Il signor Cunningham nutriva una vera affezione per Emilio Rey. Nel gennaio del 1884 lo invitò a passar seco alcune settimane in Inghilterra dove lo fece viaggiare nelle principali città e lo presentò ai soci dell’Alpine Club. Ovunque fu festeggiatissimo, e ricevette numerosi segni di viva simpatia e grande ammirazione. Dai servitori del Cunningham, all’editore del Nineteenth Century, col quale passò un «aprés-midi» intellettuale, a Madame Tussaud, tutti avevano per lui una parola di lode. Ed Egli si trovava «à l’aise partout» e «on remarqua qu’il se conduisait avec un tact parfait, conservant toujours sa naïve aîsance.»

In quel frattempo Emilio fu col sig. Cunningham al Ben Nevis, la vetta più alta della Grande Brettagna, e sull’Arthur Seat. Era la prima volta che queste ascensioni venivano compiute da una guida delle Alpi. La stampa scozzese ne tessè, a proposito, una particolareggiata relazione, nella quale vediamo con piacere il nome del Rey far vanto alle guide italiane[4].

EMILIO REY

Sempre nel 1884, Emilio in giugno trovasi già, in compagnia del Cunningham, a Grindelwald ad iniziare la campagna alpina che fu fecondissima d’importanti imprese. In quello splendido distretto si ascesero il Mittelhorn, il Mönch, lo Schrekhorn, il Mettenberg, la Jungfrau, ecc... Nella catena del Monte Bianco si compì la prima ascensione della Tour Ronde per la cresta Nord-Est, con discesa al Colle dello stesso nome. La stagione terminavasi con la seconda ascensione del Grosser Lauteraarhorn, per la cresta scendente verso lo Schreckhorn.

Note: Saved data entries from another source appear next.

(** A listing ordered by a boolean test is sorted for what the test decides. *)
Lemma sorted_by_test {Row : Type} (test : Row -> Row -> bool) (le : Row -> Row -> Prop)
      (rows : list Row) :
  (forall a b, test a b = true -> le a b) ->
  Sorted (fun a b => test a b = true) rows -> Sorted le rows.
Proof.
  intros Hle Hs. induction Hs as [|a rows Hs IH Hd]; constructor; [exact IH|].
  destruct Hd as [|b rows' Hab]; constructor. now apply Hle.
Qed.

(** X13.  The settings view of a logged-in stored user renders the user's
    name and the user's [UserSetting] rows, all of them and each once, in
    ascending [user_setting_id]. *)
Theorem settings_view_lists_in_id_order (k : Z) (u : User.t) (w : World) :
  session w = Some (VInt k) -> k <> 0 -> get_user k (store w) = Some u ->
  exists listed,
    run show_user_settings w
    = (RenderTemplate "user_settings.html"
         [("username", CValue (VStr (User.username u)));
          ("user_settings", CUserSettings listed)],
       at_rest w)
    /\ Permutation listed
         (filter (fun x => UserSetting.user_id x =? k) (users_settings (store w)))
    /\ StronglySorted user_setting_id_le listed.
Proof.
  intros Hsess Hk Hu.
  exists (order_by (fun a b => UserSetting.user_setting_id a <=? UserSetting.user_setting_id b)
                   (filter (fun x => UserSetting.user_id x =? k)
                           (users_settings (store w)))).
  split; [|split].
  - unfold run, show_user_settings.
    rewrite (bind_Ok session_getitem_user _ (at_rest w) (at_rest w) (VInt k))
      by (unfold session_getitem_user; simpl; now rewrite Hsess).
    cbv beta. unfold truthy. apply Z.eqb_neq in Hk. rewrite Hk. cbn [negb].
    rewrite (bind_Ok (query_get get_user (VInt k)) _ (at_rest w) (at_rest w) (Some u))
      by (unfold query_get, bind, lift, query; simpl; now rewrite Hu).
    rewrite (bind_Ok (username_of (Some u)) _ (at_rest w) (at_rest w)
                     (VStr (User.username u))) by reflexivity.
    rewrite (bind_Ok _ _ _ _ _ (filter_by_int_VInt UserSetting.user_id users_settings k
                                  (at_rest w))).
    reflexivity.
  - symmetry. apply order_by_Permutation.
  - apply Sorted_StronglySorted.
    + unfold Relations_1.Transitive, user_setting_id_le. intros a b c. lia.
    + apply (sorted_by_test
               (fun a b => UserSetting.user_setting_id a <=? UserSetting.user_setting_id b)).
      * intros a b H. unfold user_setting_id_le. now apply Z.leb_le.
      * apply order_by_Sorted. intros a b.
        destruct (Z.leb_spec (UserSetting.user_setting_id a)
                             (UserSetting.user_setting_id b)); [now left|right].
        apply Z.leb_le. lia.
Qed.

Lemma settings_view_lists_in_id_order_witness :
  exists listed,
    run show_user_settings Sample.alice_in
    = (RenderTemplate "user_settings.html"
         [("username", CValue (VStr "alice")); ("user_settings", CUserSettings listed)],
       Sample.alice_in)
    /\ Permutation listed
         (filter (fun x => UserSetting.user_id x =? 1) (users_settings Sample.planned))
    /\ StronglySorted user_setting_id_le listed.
Proof.
  apply (settings_view_lists_in_id_order 1 Sample.alice Sample.alice_in).
  - reflexivity.
  - lia.
  - reflexivity.
Defined.

(** X14.  A session that holds the id of a user who is not stored: the
    settings view and the dashboard end as a server error
    ([AttributeError] at [user.username]), and the task list still renders,
    with whatever tasks carry that user id. *)
Theorem views_of_unknown_user (k : Z) (w : World) :
  session w = Some (VInt k) -> k <> 0 -> get_user k (store w) = None ->
  run show_user_settings w = (InternalServerError AttributeError, at_rest w)
  /\ run show_user_tasks_and_gameplan w = (InternalServerError AttributeError, at_rest w)
  /\ run task_list w
     = (RenderTemplate "dashboard.html"
          [("tasks", CTasks (filter (fun t => Task.user_id t =? k) (tasks (store w))))],
        at_rest w).
Proof.
  intros Hsess Hk Hu. apply Z.eqb_neq in Hk.
  split; [|split].
  - unfold run, show_user_settings, bind, session_getitem_user. simpl.
    rewrite Hsess. simpl. rewrite Hk. simpl. unfold query. simpl. rewrite Hu.
    reflexivity.
  - unfold run, show_user_tasks_and_gameplan, bind, session_getitem_user. simpl.
    rewrite Hsess. simpl. unfold query. simpl. rewrite Hu. reflexivity.
  - unfold run, task_list, bind, session_getitem_user. simpl.
    rewrite Hsess. reflexivity.
Qed.

Lemma views_of_unknown_user_witness :
  run show_user_settings Sample.stale = (InternalServerError AttributeError, Sample.stale)
  /\ run show_user_tasks_and_gameplan Sample.stale
     = (InternalServerError AttributeError, Sample.stale)
  /\ run task_list Sample.stale
     = (RenderTemplate "dashboard.html" [("tasks", CTasks [])], Sample.stale).
Proof.
  apply (views_of_unknown_user 7 Sample.stale).
  - reflexivity.
  - lia.
  - reflexivity.
Defined.

(* ------------------------------------------------------------------ *)
(** ** Updating a setting, again *)

(** A refused update leaves the store it was given. *)
Lemma update_user_setting_value_Failed (row : UserSetting.t) (v : Value) (d d' : DB)
      (e : Exc) :
  update_user_setting_value row v d = Failed e d' -> d' = d.
Proof.
  unfold update_user_setting_value.
  destruct (py_eq _ v); [discriminate|].
  destruct (as_varchar 100 v) as [[s|]|]; intro H; inversion H; reflexivity.
Qed.

(** The whole of an update that names a stored setting, by cases on what
    the store answers to the changed value. *)
Lemma update_user_setting_run (id : string) (k : Z) (row : UserSetting.t)
      (r : Request) (w : World) :
  int4_in id = Some k ->
  unique_user_setting_ids (store w) ->
  In row (users_settings (store w)) ->
  UserSetting.user_setting_id row = k ->
  run (update_user_setting id r) w
  = match update_user_setting_value row (values_get r id) (store w) with
    | Flushed d _ => (Redirect "/settings", mkWorld d [] (session w) (flashed w))
    | Failed e _ => (InternalServerError e, at_rest w)
    end.
Proof.
  intros Hid ND Hin Hk.
  destruct (select_by_key UserSetting.user_setting_id k _ row ND Hin Hk) as [Hsel _].
  unfold run, update_user_setting, bind, filter_by_int, bind, lift.
  rewrite (as_key_int4_in _ _ Hid). unfold query.
  cbn -[update_user_setting_value]. rewrite Hsel.
  cbn -[update_user_setting_value]. unfold db_session_commit.
  cbn -[update_user_setting_value].
  destruct (update_user_setting_value row (values_get r id) (store w))
    as [d1 key|e d1] eqn:E; cbn; [reflexivity|].
  apply update_user_setting_value_Failed in E. subst d1.
  rewrite rolled_back_same. reflexivity.
Qed.

(** A value the driver binds and the column holds uncut. *)
Lemma update_user_setting_value_fits (row : UserSetting.t) (s : string) (d : DB) :
  unique_user_setting_ids d -> In row (users_settings d) ->
  has_nul s = false -> (String.length s <= 100)%nat ->
  update_user_setting_value row (VStr s) d
  = Flushed (with_users_settings
               (map (set_value_where (UserSetting.user_setting_id row) s)
                    (users_settings d)) d) VNone.
Proof.
  intros ND Hin Hb Hlen. unfold update_user_setting_value.
  rewrite (as_varchar_fits 100 s Hb Hlen). cbn [py_eq].
  destruct (String.eqb_spec (UserSetting.value row) s) as [E|N]; [|reflexivity].
  subst s. rewrite (set_value_where_same _ row _ ND Hin eq_refl).
  now rewrite with_users_settings_same.
Qed.

Lemma set_value_where_twice (k : Z) (s : string) (l : list UserSetting.t) :
  map (set_value_where k s) (map (set_value_where k s) l) = map (set_value_where k s) l.
Proof.
  rewrite map_map. apply map_ext. intro x. unfold set_value_where.
  destruct (UserSetting.user_setting_id x =? k) eqn:E; simpl; rewrite E; reflexivity.
Qed.

(** X15.  Updating a setting is idempotent, for a value the driver binds (no
    NUL) and of at most 100 characters: sending the same update twice gives
    the same answer and leaves the same world as sending it once, and after
    it the setting holds the submitted value. *)
Theorem update_user_setting_idempotent (id s : string) (k : Z) (row : UserSetting.t)
        (r : Request) (w : World) :
  int4_in id = Some k ->
  unique_user_setting_ids (store w) ->
  In row (users_settings (store w)) ->
  UserSetting.user_setting_id row = k ->
  values_get r id = VStr s -> has_nul s = false -> (String.length s <= 100)%nat ->
  run (update_user_setting id r) (snd (run (update_user_setting id r) w))
  = run (update_user_setting id r) w
  /\ In (UserSetting.mk k (UserSetting.user_id row) (UserSetting.setting_id row) s)
        (users_settings (store (snd (run (update_user_setting id r) w)))).
Proof.
  intros Hid ND Hin Hk Hv Hb Hlen.
  rewrite (update_user_setting_run id k row r w Hid ND Hin Hk), Hv.
  rewrite (update_user_setting_value_fits row s _ ND Hin Hb Hlen), Hk. simpl snd.
  set (w1 := mkWorld (with_users_settings
                        (map (set_value_where k s) (users_settings (store w))) (store w))
                     [] (session w) (flashed w)).
  assert (In (UserSetting.mk k (UserSetting.user_id row) (UserSetting.setting_id row) s)
             (users_settings (store w1))) as Hin'.
  { apply in_map_iff. exists row. split; [|exact Hin].
    unfold set_value_where. rewrite Hk, Z.eqb_refl. reflexivity. }
  assert (unique_user_setting_ids (store w1)) as ND'.
  { unfold unique_user_setting_ids. simpl. now rewrite set_value_where_ids. }
  split; [|exact Hin'].
  rewrite (update_user_setting_run id k
             (UserSetting.mk k (UserSetting.user_id row) (UserSetting.setting_id row) s)
             r w1 Hid ND' Hin' eq_refl), Hv.
  rewrite (update_user_setting_value_fits _ s _ ND' Hin' Hb Hlen).
  unfold w1. simpl. rewrite set_value_where_twice. reflexivity.
Qed.

Lemma update_user_setting_idempotent_witness :
  run (update_user_setting "1" (Demo.set_priority "rest"))
      (snd (run (update_user_setting "1" (Demo.set_priority "rest")) Sample.alice_in))
  = run (update_user_setting "1" (Demo.set_priority "rest")) Sample.alice_in
  /\ In (UserSetting.mk 1 1 1 "rest")
        (users_settings
           (store (snd (run (update_user_setting "1" (Demo.set_priority "rest"))
                            Sample.alice_in)))).
Proof.
  apply (update_user_setting_idempotent "1" "rest" 1 (UserSetting.mk 1 1 1 "ship it")
           (Demo.set_priority "rest") Sample.alice_in).
  - reflexivity.
  - unfold unique_user_setting_ids. simpl. repeat constructor; simpl; intuition.
  - simpl. auto.
  - reflexivity.
  - reflexivity.
  - reflexivity.
  - simpl. lia.
Defined.

(** X16.  The limits of the update handler, for a stored setting whose own
    value is a stored text (without NUL, within the column's 100
    characters).  An id that no [UserSetting] has ends in [NoResultFound]
    (from [.one()]).  A value of more than 100 characters is refused with
    [DataError] when a character other than a blank lies beyond the
    hundredth, and is stored cut to its first 100 characters when only
    blanks do.  A value holding NUL is refused by the driver with
    [ValueError].  What is refused stores nothing. *)
Theorem update_user_setting_refused (id : string) (k : Z) (r : Request) (w : World) :
  int4_in id = Some k ->
  ((forall x, In x (users_settings (store w)) -> UserSetting.user_setting_id x <> k) ->
   run (update_user_setting id r) w = (InternalServerError NoResultFound, at_rest w))
  /\ (forall row s,
         unique_user_setting_ids (store w) ->
         In row (users_settings (store w)) ->
         UserSetting.user_setting_id row = k ->
         (String.length (UserSetting.value row) <= 100)%nat ->
         has_nul (UserSetting.value row) = false ->
         values_get r id = VStr s ->
         (has_nul s = false -> (100 < String.length s)%nat ->
          all_blank (text_drop 100 s) = false ->
          run (update_user_setting id r) w = (InternalServerError DataError, at_rest w))
         /\ (has_nul s = false -> (100 < String.length s)%nat ->
             all_blank (text_drop 100 s) = true ->
             run (update_user_setting id r) w
             = (Redirect "/settings",
                mkWorld (with_users_settings
                           (map (set_value_where k (text_take 100 s))
                                (users_settings (store w))) (store w))
                        [] (session w) (flashed w)))
         /\ (has_nul s = true ->
             run (update_user_setting id r) w
             = (InternalServerError ValueError, at_rest w))).
Proof.
  intro Hid. split.
  - intro Hnone.
    assert (filter (fun x => UserSetting.user_setting_id x =? k) (users_settings (store w))
            = []) as Hf.
    { destruct (filter _ (users_settings (store w))) as [|x l] eqn:E; [reflexivity|].
      exfalso.
      assert (In x (filter (fun x => UserSetting.user_setting_id x =? k)
                           (users_settings (store w)))) as Hx by (rewrite E; now left).
      apply filter_In in Hx. destruct Hx as [Hx Hxk]. apply Z.eqb_eq in Hxk.
      exact (Hnone x Hx Hxk). }
    unfold run, update_user_setting, bind, filter_by_int, bind, lift.
    simpl. rewrite (int4_in_bindable _ _ Hid), Hid. unfold query. simpl. rewrite Hf. reflexivity.
  - intros row s ND Hin Hk Hstored Hbs Hv.
    rewrite (update_user_setting_run id k row r w Hid ND Hin Hk), Hv.
    unfold update_user_setting_value. cbn [py_eq as_varchar].
    split; [|split].
    + intros Hb Hlen Hx.
      destruct (String.eqb_spec (UserSetting.value row) s) as [E|N]; [subst s; lia|].
      apply Nat.leb_gt in Hlen. rewrite Hb, Hlen, Hx. reflexivity.
    + intros Hb Hlen Hx.
      destruct (String.eqb_spec (UserSetting.value row) s) as [E|N]; [subst s; lia|].
      apply Nat.leb_gt in Hlen. rewrite Hb, Hlen, Hx, Hk. reflexivity.
    + intros Hb.
      destruct (String.eqb_spec (UserSetting.value row) s) as [E|N]; [congruence|].
      rewrite Hb. reflexivity.
Qed.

Dal 1884 in poi il sig. Cunningham, per motivi di salute, non potè più viaggiare sulle montagne, ma con ciò non venne meno in lui la riconoscenza ch’egli pubblicamente professava al nostro Emilio per gli ingenti servigi resigli.

«In tutte le relazioni ch’ebbe con me—scrisse il Cunningham nel suo aureo libro The Pioneers of the Alps—negli impegni d’ogni anno, nessuna azione venne mai a diminuire, in minimo grado, l’alta stima che ho per lui, o a danneggiare la grande amicizia che esiste tra di noi due».—E più oltre: «Ricordandomi delle circostanze sopraggiunte, quando i nostri giorni d’alpinismo parevano terminare, mi ricordo quanto l’idea del pericolo, che mi sembrava inevitabile, scomparisse alla vista delle braccia robuste, della testa calma e del coraggio inflessibile della mia guida».

Verso la fine di luglio del 1885 il Rey fu impegnato dal sig. H. Seymour King, onde accompagnarlo alla prima salita dell’arditissima Aiguille Blanche de Pétéret, alla quale era legato il triste ricordo della catastrofe del prof. E. M. Balfour con la guida Petrus. Partiti da Courmayeur il 30 di quel mese, dopo sforzi inauditi (specialmente nell’ultimo tratto del ghiacciaio di Fresnay), poterono arrivare verso sera a poco più di 3600 metri, sospesi sull’arditissima parete Ovest dell’Aiguille Blanche, dove pernottarono. Dio sa come passarono la notte a quella straordinaria altezza, quasi librati nel vuoto, legati alle roccie e con 20° sotto zero! La «verve» inesauribile di Emilio aveva sempre lo stesso grado di spiritosità, benchè i denti battessero sonoramente le ventiquattro, ed il vento, colle sue folate da intirizzire le pietre, continuamente li molestasse. Solo l’alpinista che ha dormito alla bella stella a 3000 metri sul livello del mare, può considerare quale sforzo morale deve l’uomo operare su sè stesso, affinchè il fisico non soggiaccia alla forza dell’ambiente.

Al mattino del 31 luglio attaccarono dapprima le roccie che sorpiombano sul ghiacciaio di Fresnay, quindi, lavorando di piccozza su corazze di ghiaccio ed infine per una cresta nevosa che diventa esilissima e vertiginosa, riuscirono sulla vetta. Questa salita, che durò tre giorni con due notti all’aperto, non venne poi mai ripetuta, sia perchè è pericolosissima per le roccie disgregate e per le cornici di ghiaccio, sia anche perchè il ghiacciaio di Fresnay, superiormente, alla base della parete Ovest dell’Aiguille Blanche, si spacca enormemente e forma una bergsrunde insormontabile.